These residuals represent the estimated changes in the regression coefficients upon deleting each observation in turn and then dividing them by their standard errors.
In the cases below, most observations are relatively consistent and don't appear to skew the model disproportionately, though you'll notice (even accounting for difference in axis), that age bracket varies much less than other factors, such as sex and weight loss.
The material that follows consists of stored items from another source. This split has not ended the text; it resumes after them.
Definition handleDownloadResult : handler := with_id (fun caller rq =>
  match download_window rq with
  | inl r => Ret r
  | inr (offset, limit, range) =>
      do got <- DownloadResult authRequired caller (rq_id rq) offset limit;
      match got with
      | Err e => Ret (writeError rq e)
      | Ok (reader, section, ref) =>
          let total := SizeBytes ref in
          match range with
          | None =>
              Ret (mkResponse 200 [("Content-Type", contentType (Format ref))]
                     (BodyStream reader section))
          | Some range =>
              match content_range range total with
              | None =>
                  Ret (add_header "Content-Range" ("bytes */" +:+ pretty total)
                         (writeStatus rq 416 "range not satisfiable"))
              | Some (first, last) =>
                  Ret (mkResponse 206
                         [("Content-Type", contentType (Format ref));
                          ("Content-Range", "bytes " +:+ pretty first +:+ "-" +:+ pretty last +:+
                                            "/" +:+ pretty total)]
                         (BodyStream reader section))
              end
          end
      end
  end).

Definition handleListDatabases : handler := fun _ _ =>
  do dbs <- ListDatabases;
  Ret (mkResponse 200 json (BodyDatabases dbs)).

Definition handleReloadConfig : handler := fun _ rq =>
  do '(report, err) <- ReloadConfig;
  match err with
  | Some e => Ret (writeError rq e)
  | None => Ret (mkResponse 200 json (BodyReload report))
  end.

Definition handleCanIBeStopped : handler := fun _ _ =>
  do '(canStop, inFlight, st) <- CanIBeStopped me;
  Ret (mkResponse 200 json (BodyCanStop canStop inFlight st)).

(** ** Routes *)

(** The WebSocket endpoint ([WebSocket]) and the metrics endpoint (Prometheus)
    are served by handlers of their own. *)
Context (serveWS serveMetrics : handler).

Inductive operation :=
| Healthz | Readyz | DoStartQuery | DoGetQueryStatus | DoStopQuery | DoGetQueryStats
| DoDownloadResult | DoWatch | DoListDatabases | DoReloadConfig | DoCanIBeStopped | Metrics.

Definition handler_of (op : operation) : handler :=
  match op with
  | Healthz => handleHealthz
  | Readyz => handleReadyz
  | DoStartQuery => handleStartQuery
  | DoGetQueryStatus => handleGetQueryStatus
  | DoStopQuery => handleStopQuery
  | DoGetQueryStats => handleGetQueryStats
  | DoDownloadResult => handleDownloadResult
  | DoWatch => serveWS
  | DoListDatabases => handleListDatabases
  | DoReloadConfig => handleReloadConfig
  | DoCanIBeStopped => handleCanIBeStopped
  | Metrics => serveMetrics
  end.

(** A route with the scopes its groups require, outermost first. *)
Record route := mkRoute {
  rt_method : string;
  rt_pattern : string;
  rt_gates : list Scope;
  rt_op : operation
}.

#[export] Instance operation_eq_dec : EqDecision operation.
Proof. solve_decision. Defined.

#[export] Instance route_eq_dec : EqDecision route.
Proof. solve_decision. Defined.

Definition probe_routes : list route :=
  [mkRoute "GET" "/healthz" [] Healthz; mkRoute "GET" "/readyz" [] Readyz].

Definition v1_routes : list route :=
  [mkRoute "GET" "/v1/queries/{id}/result" [ScopeRead] DoDownloadResult;
   mkRoute "GET" "/v1/ws" [ScopeRead] DoWatch;
   mkRoute "POST" "/v1/queries" [ScopeRead; ScopeWrite] DoStartQuery;
   mkRoute "GET" "/v1/databases" [ScopeRead] DoListDatabases;
   mkRoute "GET" "/v1/queries/{id}" [ScopeRead] DoGetQueryStatus;
   mkRoute "GET" "/v1/queries/{id}/stats" [ScopeRead] DoGetQueryStats;
   mkRoute "POST" "/v1/queries/{id}:stop" [ScopeRead; ScopeWrite] DoStopQuery].

Definition admin_routes : list route :=
  [mkRoute "*" "/metrics" [ScopeAdmin] Metrics;
   mkRoute "POST" "/v1/admin/reload" [ScopeAdmin] DoReloadConfig;
   mkRoute "GET" "/v1/admin/can-stop" [ScopeAdmin] DoCanIBeStopped].

(** The routes of the public and of the admin router. *)
Definition public_router (separateAdmin : bool) : list route :=
  probe_routes ++ v1_routes ++ (if separateAdmin then [] else admin_routes).

Definition admin_router (separateAdmin : bool) : list route :=
  if separateAdmin then admin_routes else [].

(** The rate limiter lets the probes through and answers 429 otherwise. *)
Definition rateLimit (path : string) (allowed : bool) (next : handler) : handler := fun caller rq =>
  if bool_decide (path = "/healthz") || bool_decide (path = "/readyz") then next caller rq
  else if negb allowed then Ret (writeStatus rq 429 "rate limit exceeded")
  else next caller rq.

Definition gated (auth : option Authenticator) (gates : list Scope) (h : handler) : handler :=
  fold_right (require auth) h gates.

(** A request that was routed to [rt]; no identity is attached yet. *)
Definition dispatch (auth : option Authenticator) (allowed : bool) (rt : route) : http_request -> M response :=
  rateLimit (rt_pattern rt) allowed (gated auth (rt_gates rt) (handler_of (rt_op rt))) None.

End Handlers.

(** ** Gates *)

Section Gates.
Context `{Unicode} (me : captured) (authRequired : bool) (maxRequestBytes : Z).
Context (serveWS serveMetrics : handler).

Definition denied (st : Z) (resp : response) (tr : trace) : Prop := status resp = st /\ tr = [].

Lemma gated_spec a gates h caller rq tr resp :
  executes (gated (Some a) gates h caller rq) tr resp ->
  gates <> [] ->
  match Authenticate a (credential rq) with
  | Err _ => denied 401 resp tr
  | Ok id =>
      if forallb (Has id) gates
      then exists resp', executes (h (Some id) rq) tr resp' /\
             status resp = status resp' /\ resp_body resp = resp_body resp'
      else denied 403 resp tr
  end.
Proof.
  revert caller tr resp. induction gates as [|g gates IH]; intros caller tr resp; [done|].
  intros Hex _. cbn [gated fold_right] in Hex. fold (gated (Some a) gates h) in Hex.
  unfold require in Hex. destruct (Authenticate a (credential rq)) as [id|e] eqn:Ha.
  - cbn [forallb]. destruct (Has id g) eqn:Hg; cbn [negb andb] in *.
    + apply executes_bind in Hex as (tr1 & tr2 & r & -> & Hex & -> & ->). rewrite app_nil_r.
      destruct gates as [|g' gates]; [by exists r|].
      specialize (IH _ _ _ Hex ltac:(done)). try rewrite Ha in IH.
      destruct (forallb (Has id) (g' :: gates)); [|by destruct IH].
      destruct IH as (r' & ? & ? & ?). by exists r'.
    + by destruct Hex as [-> ->].
  - by destruct Hex as [-> ->].
Qed.

(** With authentication configured, a request reaches the handler of its
    route only with the identity of a valid credential that has every scope the
    route requires; otherwise it is answered 429, 401 or 403 without any effect.
    Only the two probes are open. *)
Theorem requests_gated separateAdmin a allowed rt rq tr resp :
  rt ∈ public_router separateAdmin ++ admin_router separateAdmin -> rt ∉ probe_routes ->
  executes (dispatch me authRequired maxRequestBytes serveWS serveMetrics (Some a) allowed rt rq) tr resp ->
  if negb allowed then denied 429 resp tr
  else
    match Authenticate a (credential rq) with
    | Err _ => denied 401 resp tr
    | Ok id =>
        if forallb (Has id) (rt_gates rt)
        then exists resp',
               executes (handler_of me authRequired maxRequestBytes serveWS serveMetrics (rt_op rt)
                           (Some id) rq) tr resp' /\
               status resp = status resp' /\ resp_body resp = resp_body resp'
        else denied 403 resp tr
    end.
Proof.
  intros Hin Hprobe. unfold dispatch, rateLimit.
  assert (rt_gates rt <> [] /\ rt_pattern rt <> "/healthz" /\ rt_pattern rt <> "/readyz")
    as (Hg & Hp1 & Hp2).
  { assert (rt ∈ v1_routes ++ admin_routes) as Hin'.
    { unfold public_router, admin_router in Hin. destruct separateAdmin; set_solver. }
    clear -Hin'. unfold v1_routes, admin_routes in Hin'. simpl in Hin'.
    repeat (apply elem_of_cons in Hin' as [-> | Hin']; [done|]). by apply elem_of_nil in Hin'. }
  rewrite (bool_decide_eq_false_2 _ Hp1), (bool_decide_eq_false_2 _ Hp2). cbn [orb].
  destruct allowed; cbn [negb].
  - intros Hex. by apply gated_spec in Hex.
  - by intros [-> ->].
Qed.

(** ** Foreign queries *)

(** An operation of the service whose failure the transport turns into an answer. *)
Lemma guarded_bind {R R'} (failed : error -> R) (failed' : error -> R') caller (p : M R)
  (k : R -> M R') queryID tr r :
  (forall tr1 r1, executes p tr1 r1 -> guarded authRequired caller failed queryID tr1 r1) ->
  (forall e, k (failed e) = Ret (failed' e)) ->
  executes (bind p k) tr r -> guarded authRequired caller failed' queryID tr r.
Proof.
  intros Hp Hk (tr1 & tr2 & r1 & -> & Hex1 & Hex)%executes_bind.
  destruct (Hp _ _ Hex1) as [(Ha & Hc & -> & ->)|(got & rest & -> & Hgot)].
  - rewrite Hk in Hex. destruct Hex as [-> ->]. by left.
  - right. exists got, (rest ++ tr2). split; [done|]. cbn in got. destruct got as [rec|e].
    + intros Hf. destruct (Hgot Hf) as [-> ->]. rewrite Hk in Hex. by destruct Hex as [-> ->].
    + destruct Hgot as [-> ->]. rewrite Hk in Hex. by destruct Hex as [-> ->].
Qed.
```{r Analysis of Residuals, include=TRUE}
ggcoxdiagnostics(cox_model4, type = "dfbetas",
linear.predictions = FALSE, ggtheme = theme_bw())
```
```{r, eval=FALSE}
### Interactive
#interactive viz: https://github.com/hinkelman/shiny-survival-covariate
#https://www.ncbi.nlm.nih.gov/pmc/articles/PMC5580407/
#https://www.emilyzabor.com/tutorials/survival_analysis_in_r_tutorial.html#event_indicator
#http://www.sthda.com/english/wiki/cox-proportional-hazards-model
#http://people.math.aau.dk/~rw/Undervisning/DurationAnalysis/Slides/lektion3.pdf
#https://kkoehler.public.iastate.edu/stat565/coxph.4page.pdf
library(shiny)
lung_10 <- lung %>%
slice(1:10)
model = coxph(formula = Surv(time, status) ~ sex + ph.ecog, data = lung)
server(function(input, output){
output$plot_predicted <- renderPlot({
nd = data.frame(sex=c("1","2"), Ecog=input$ph.ecog)
# Plot mean survival curves
plot(survfit(model,newdata=nd),col=c(2,1),lwd=2,conf.int=F,xlim=c(0,720), xlab="Time (min)",ylab="Proportion Remaining in Sample")
# Plot 95% confidence intervals
lines(survfit(model,newdata=nd),conf.int=T,col=c(2,1),lty=2,lwd=1.5)
legend(500,1,legend = c("1","2"),lwd=2,col=c(1,2),bty="n")
})
output$summary <- renderPrint({
summary(model)
})
})
# Define UI for dataset viewer application
ui <- pageWithSidebar(
headerPanel(""),
sidebarPanel(sliderInput(inputId = "ph.ecog",
label = "ECOG performance score",
min = 0,
max = 100,
value = 2,
animate = animationOptions(interval=2000, loop=TRUE))),
mainPanel(
tabsetPanel(
tabPanel("Plot", plotOutput("plot_predicted")),
tabPanel("Model Summary", verbatimTextOutput("summary")),
id = "tabs"))
)
shinyApp(ui = ui, server = server)
```